Le forme di violenza subite dalle persone LGBTI+ nella regione sono numerose e spesso cumulative. Si verificano nella sfera sociale, nelle istituzioni e nelle comunità. Un pregiudizio profondamente radicato alimenta la violenza verbale, fisica e psicologica. La criminalizzazione dell'omosessualità in diversi Paesi saheliani legittima la repressione, impedisce il ricorso alla giustizia e spinge le persone interessate ad autoescludersi o a fuggire. Si ha notizia di linciaggi, stupri correttivi, arresti arbitrari e talvolta persino omicidi. Le violenze sono perpetrate dalle milizie, dai parenti o dalla polizia e restano in gran parte impunite. L'inasprimento delle politiche migratorie nella regione, unito alla diminuzione della presenza umanitaria, in particolare dopo la partenza della MINUSMA, ha ulteriormente compromesso l'accesso alla protezione e all'assistenza.
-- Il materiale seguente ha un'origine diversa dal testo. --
(** * A shallow embedding of the hyperMILL NC-tool HTML parser

    Source: [src/src/hypermill_nctools_html_exporter/parse_html.py] and
    [util.py].  Python [str] values are modelled as lists of Unicode code
    points ([ustr]); Python [float] as IEEE-754 binary64 through
    [SpecFloat] (prec 53, emax 1024); dictionaries as stdpp [gmap]s; the
    parsing pass as explicit state passing in an error monad whose errors
    are the Python exceptions that can escape [parse_nctools_html]. *)

From Stdlib Require Import String Ascii ZArith Lia.
From Stdlib Require Import Floats.SpecFloat.
From stdpp Require Import base list gmap.

Open Scope N_scope.

(* ------------------------------------------------------------------ *)
(** ** Python strings as code-point lists *)

Abbreviation ustr := (list N).

(** Decoding of UTF-8 byte strings, used to write the source's (partly
    Japanese) literals exactly as they appear in the Python file. *)
Fixpoint utf8_dec (bs : list N) : ustr :=
  match bs with
  | [] => []
  | b0 :: r =>
      if b0 <? 128 then b0 :: utf8_dec r
      else if b0 <? 224 then
        match r with
        | b1 :: r1 => ((b0 - 192) * 64 + (b1 - 128)) :: utf8_dec r1
        | [] => []
        end
      else if b0 <? 240 then
        match r with
        | b1 :: b2 :: r2 =>
            ((b0 - 224) * 4096 + (b1 - 128) * 64 + (b2 - 128)) :: utf8_dec r2
        | _ => []
        end
      else
        match r with
        | b1 :: b2 :: b3 :: r3 =>
            ((b0 - 240) * 262144 + (b1 - 128) * 4096 + (b2 - 128) * 64
             + (b3 - 128)) :: utf8_dec r3
        | _ => []
        end
  end.

Definition u (s : string) : ustr :=
  utf8_dec (List.map (fun a => N_of_ascii a) (list_ascii_of_string s)).

(** [str.isspace] / regex [\s] on [str] (Unicode 14.0, CPython 3.11). *)
Definition space_table : list N :=
  [9; 10; 11; 12; 13; 28; 29; 30; 31; 32; 133; 160; 5760;
   8192; 8193; 8194; 8195; 8196; 8197; 8198; 8199; 8200; 8201; 8202;
   8232; 8233; 8239; 8287; 12288].

Definition is_space (c : N) : bool := existsb (N.eqb c) space_table.

(** Regex [\d] on [str]: Unicode category Nd.  Every Nd character lies in
    a run of ten consecutive code points 0..9; these are the zeros. *)
Definition digit_zeros : list N :=
  [0x30; 0x660; 0x6f0; 0x7c0; 0x966; 0x9e6; 0xa66; 0xae6; 0xb66; 0xbe6;
   0xc66; 0xce6; 0xd66; 0xde6; 0xe50; 0xed0; 0xf20; 0x1040; 0x1090;
   0x17e0; 0x1810; 0x1946; 0x19d0; 0x1a80; 0x1a90; 0x1b50; 0x1bb0;
   0x1c40; 0x1c50; 0xa620; 0xa8d0; 0xa900; 0xa9d0; 0xa9f0; 0xaa50;
   0xabf0; 0xff10; 0x104a0; 0x10d30; 0x11066; 0x110f0; 0x11136; 0x111d0;
   0x112f0; 0x11450; 0x114d0; 0x11650; 0x116c0; 0x11730; 0x118e0;
   0x11950; 0x11c50; 0x11d50; 0x11da0; 0x16a60; 0x16ac0; 0x16b50;
   0x1d7ce; 0x1d7d8; 0x1d7e2; 0x1d7ec; 0x1d7f6; 0x1e140; 0x1e2f0;
   0x1e950; 0x1fbf0].

Definition in_run (c z : N) : bool := (z <=? c) && (c <? z + 10).

Definition is_digit (c : N) : bool := existsb (in_run c) digit_zeros.

(** [unicodedata.decimal], as used by [int()] and [float()]. *)
Definition digit_value (c : N) : N :=
  match List.find (in_run c) digit_zeros with
  | Some z => c - z
  | None => 0
  end.

(* ------------------------------------------------------------------ *)
(** ** util.clean_text *)

Fixpoint drop_ws (s : ustr) : ustr :=
  match s with
  | c :: t => if is_space c then drop_ws t else s
  | [] => []
  end.

(** [s.strip()] *)
Definition py_strip (s : ustr) : ustr := rev (drop_ws (rev (drop_ws s))).

(** [re.compile(r"\s+").sub(" ", s)]: each maximal run of whitespace is
    replaced by one space; [in_ws] says whether the scan is inside a run
    that has already been replaced. *)
Fixpoint ws_sub (in_ws : bool) (s : ustr) : ustr :=
  match s with
  | [] => []
  | c :: t =>
      if is_space c then (if in_ws then ws_sub true t else 32 :: ws_sub true t)
      else c :: ws_sub false t
  end.

(** [def clean_text(s): return _WS.sub(" ", (s or "").strip())] *)
Definition clean_text (s : ustr) : ustr := ws_sub false (py_strip s).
Nei centri di accoglienza, la presenza di persone LGBTI+ è spesso negata o ignorata. Poche strutture dispongono di protocolli adeguati o di personale formato per lavorare con questa popolazione. Le condizioni di accoglienza non consentono la libera espressione dell'identità di genere o dell'orientamento sessuale, portando a una forma di invisibilità imposta. La mancanza di spazi sicuri rafforza l'isolamento e la paura di rappresaglie porta molti a nascondere la propria identità. Questo clima di sfiducia e silenzio pesa molto sulla salute mentale delle persone coinvolte.
Il personale di accoglienza, spesso ignaro dei problemi, può inavvertitamente peggiorare la situazione. Atteggiamenti che vanno dall'indifferenza all'ostilità rafforzano l'emarginazione. In questo contesto, le persone LGBTI+ hanno raramente accesso a cure adeguate, supporto psicologico o assistenza legale. Le associazioni e le istituzioni che potrebbero intervenire mancano di risorse, di formazione specifica o di un quadro giuridico chiaro. A Gao, nonostante gli sforzi discreti di alcune strutture, il contesto generale rimane sfavorevole a un'assistenza dignitosa e protettiva.
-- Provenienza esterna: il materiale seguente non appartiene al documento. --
(** C3, amended: for every input line that fails to parse into the
    eleven-field schema, the mapper emits no (key, value) pair for that
    line, and the failure leaves the mapper as an exception, the parser's
    own error or the [TypeError] of the record's arity: the mapper has no
    handling that would skip the line. *)
Theorem mapper_malformed_line_raises (p : process) (line : string) :
  malformed (parse_line (csv_field_limit p) line mysqldump) ->
  yielded (mapper parse_line to_csv_line p line) = [] /\
  raised (mapper parse_line to_csv_line p line)
  = Some (mapper_failure (parse_line (csv_field_limit p) line mysqldump)) /\
  (forall e, parse_line (csv_field_limit p) line mysqldump = Raise e ->
     raised (mapper parse_line to_csv_line p line) = Some e) /\
  (forall values,
     parse_line (csv_field_limit p) line mysqldump = Return values ->
     raised (mapper parse_line to_csv_line p line)
     = Some (TypeError "__new__() takes exactly 12 arguments")).
Proof.
  unfold malformed, mapper, mapper_failure.
  destruct (parse_line (csv_field_limit p) line mysqldump) as [values|e].
  - intros Hlen. cbn [bind].
    rewrite (StudentModuleRecord_new_arity_error values Hlen). cbn.
    split; [reflexivity|]. split; [reflexivity|].
    split; [intros e He; discriminate He | reflexivity].
  - intros _. cbn.
    split; [reflexivity|]. split; [reflexivity|].
    split; [now intros e' [= <-] | intros values Hv; discriminate Hv].
Qed.


End Mapper.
Le conseguenze di questa emarginazione sono profonde. Sofferenza psicologica, isolamento, senso di abbandono e costante insicurezza minano la vita quotidiana delle persone LGBTI+ mobili. La loro esclusione dalle politiche di migrazione e protezione li priva dei diritti fondamentali e la loro situazione è spesso ignorata dalla società civile e dalle istituzioni nazionali e internazionali.
Di fronte a questa realtà, è imperativo sostenere con forza il riconoscimento e la protezione delle persone LGBTI+ nel Sahel. Le autorità statali e gli attori umanitari devono impegnarsi a garantire la dignità delle persone LGBTI+ e a trovare meccanismi di protezione inclusivi e adatti alle esigenze specifiche di questa popolazione. Ciò significa creare rifugi sicuri, formare il personale addetto all'accoglienza, fornire accesso all'assistenza sanitaria e legale e garantire che la loro identità sia riconosciuta dalle autorità.
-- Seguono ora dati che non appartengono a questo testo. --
(** * Apollo planning utilities: interpolation of path, trajectory and SL points

    A shallow embedding of [modules/planning/common/planning_util.cc] and the
    properties its specification states about it.

    Numbers.  The program computes on C++ [double]s.  They are modelled here as
    exact real numbers extended with the three special values of IEEE 754
    ([+inf], [-inf], [NaN]): arithmetic on finite values is exact (no rounding,
    no overflow), and the special values follow the IEEE rules that the
    program's own operations ([+], [-], [*], [std::abs], [<], [<=]) obey.  In
    particular every comparison with [NaN] is false.  Statements about values
    are therefore statements in exact arithmetic; statements about which
    branch a call takes are the program's own, special values included.
    Where rounding separates the program from this model, the difference is
    shown on the kernel's binary64 numbers ([interpolate_SLPoint_s_binary64]).

    Layout.  The doubles; the messages; the three overloads of [interpolate]
    ([interpolate_PathPoint], [interpolate_TrajectoryPoint],
    [interpolate_SLPoint], told apart in C++ by the type of their arguments)
    with the numeric primitives they call; [GetPlanningState]; then the
    properties. *)

From Stdlib Require Import Floats.
From Stdlib Require Import Reals Lra Lia List Bool ZArith.
Import ListNotations.

Open Scope R_scope.

(* ================================================================== *)
(** ** Doubles *)

Inductive double : Type :=
| Fin (r : R)
| PInf
| NInf
| NaN.

Declare Scope double_scope.
Delimit Scope double_scope with D.
Bind Scope double_scope with double.

Definition Rltb (a b : R) : bool := if Rlt_dec a b then true else false.
Definition Rleb (a b : R) : bool := if Rle_dec a b then true else false.
Definition Reqb (a b : R) : bool := if Req_dec_T a b then true else false.

Definition is_finite (d : double) : Prop :=
  match d with Fin _ => True | _ => False end.

Definition dopp (a : double) : double :=
  match a with
  | Fin r => Fin (- r)
  | PInf => NInf
  | NInf => PInf
  | NaN => NaN
  end.

Definition dadd (a b : double) : double :=
  match a, b with
  | NaN, _ | _, NaN => NaN
  | Fin r, Fin q => Fin (r + q)
  | PInf, NInf | NInf, PInf => NaN
  | PInf, _ | _, PInf => PInf
  | NInf, _ | _, NInf => NInf
  end.

Definition dsub (a b : double) : double := dadd a (dopp b).

(** The sign of an infinite product: positive, negative, or undefined when the
    finite factor is zero. *)
Definition signed_inf (r : R) (positive : bool) : double :=
  if Rltb 0 r then (if positive then PInf else NInf)
  else if Rltb r 0 then (if positive then NInf else PInf)
  else NaN.

Definition dmul (a b : double) : double :=
  match a, b with
  | NaN, _ | _, NaN => NaN
  | Fin r, Fin q => Fin (r * q)
  | Fin r, PInf | PInf, Fin r => signed_inf r true
  | Fin r, NInf | NInf, Fin r => signed_inf r false
  | PInf, PInf | NInf, NInf => PInf
  | PInf, NInf | NInf, PInf => NInf
  end.

(** [std::abs] on a double. *)
Definition dabs (a : double) : double :=
  match a with
  | Fin r => Fin (Rabs r)
  | PInf | NInf => PInf
  | NaN => NaN
  end.

(** [a < b] and [a <= b]: false as soon as one side is [NaN]. *)
Definition dlt (a b : double) : bool :=
  match a, b with
  | NaN, _ | _, NaN => false
  | Fin r, Fin q => Rltb r q
  | NInf, NInf | PInf, _ => false
  | NInf, _ => true
  | Fin _, PInf => true
  | Fin _, NInf => false
  end.

Definition dle (a b : double) : bool :=
  match a, b with
  | NaN, _ | _, NaN => false
  | Fin r, Fin q => Rleb r q
  | NInf, _ => true
  | PInf, PInf => true
  | PInf, _ => false
  | Fin _, PInf => true
  | Fin _, NInf => false
  end.

(** [std::cos] and [std::sin]: not a number at an infinite or [NaN] argument. *)
Definition dcos (a : double) : double :=
  match a with Fin r => Fin (cos r) | _ => NaN end.

Definition dsin (a : double) : double :=
  match a with Fin r => Fin (sin r) | _ => NaN end.

Notation "a + b" := (dadd a b) : double_scope.
Notation "a - b" := (dsub a b) : double_scope.
Notation "a * b" := (dmul a b) : double_scope.
Notation "a <? b" := (dlt a b) (at level 70) : double_scope.
Notation "a <=? b" := (dle a b) (at level 70) : double_scope.

(** An integer literal of the source converted to [double]. *)
Definition of_int (z : Z) : double := Fin (IZR z).

(** "a lies in the half-open interval (lo, hi]" for a double: a finite value
    strictly above [lo] and at most [hi]. *)
Definition in_left_open (lo hi : R) (a : double) : Prop :=
  match a with Fin r => lo < r <= hi | _ => False end.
Proteggere le persone LGBTI+ in movimento non è un'opzione, ma una responsabilità collettiva. In un contesto in cui la migrazione è un atto di sopravvivenza, è urgente far sentire la loro voce, difendere i loro diritti e affermare, a voce alta e chiara, che nessuno dovrebbe essere costretto a fuggire o a nascondersi a causa di chi è o di chi ama.
Il Red África-Europa para la Movilidad Humana (RAEMH) ribadisce, attraverso questo articolo della Maison du Migrant di Gao, che "mobilità deve fare rima con dignità , rispetto e inclusione ". Per raggiungere questo obiettivo, dobbiamo ascoltare le voci dei più invisibili, agire con coraggio e rendere i diritti umani una realtà per tutti.
Isaac Ismaël Pangoup, responsabile di programma e responsabile amministrativo e finanziario della Maison du Migrant, Caritas Mopti.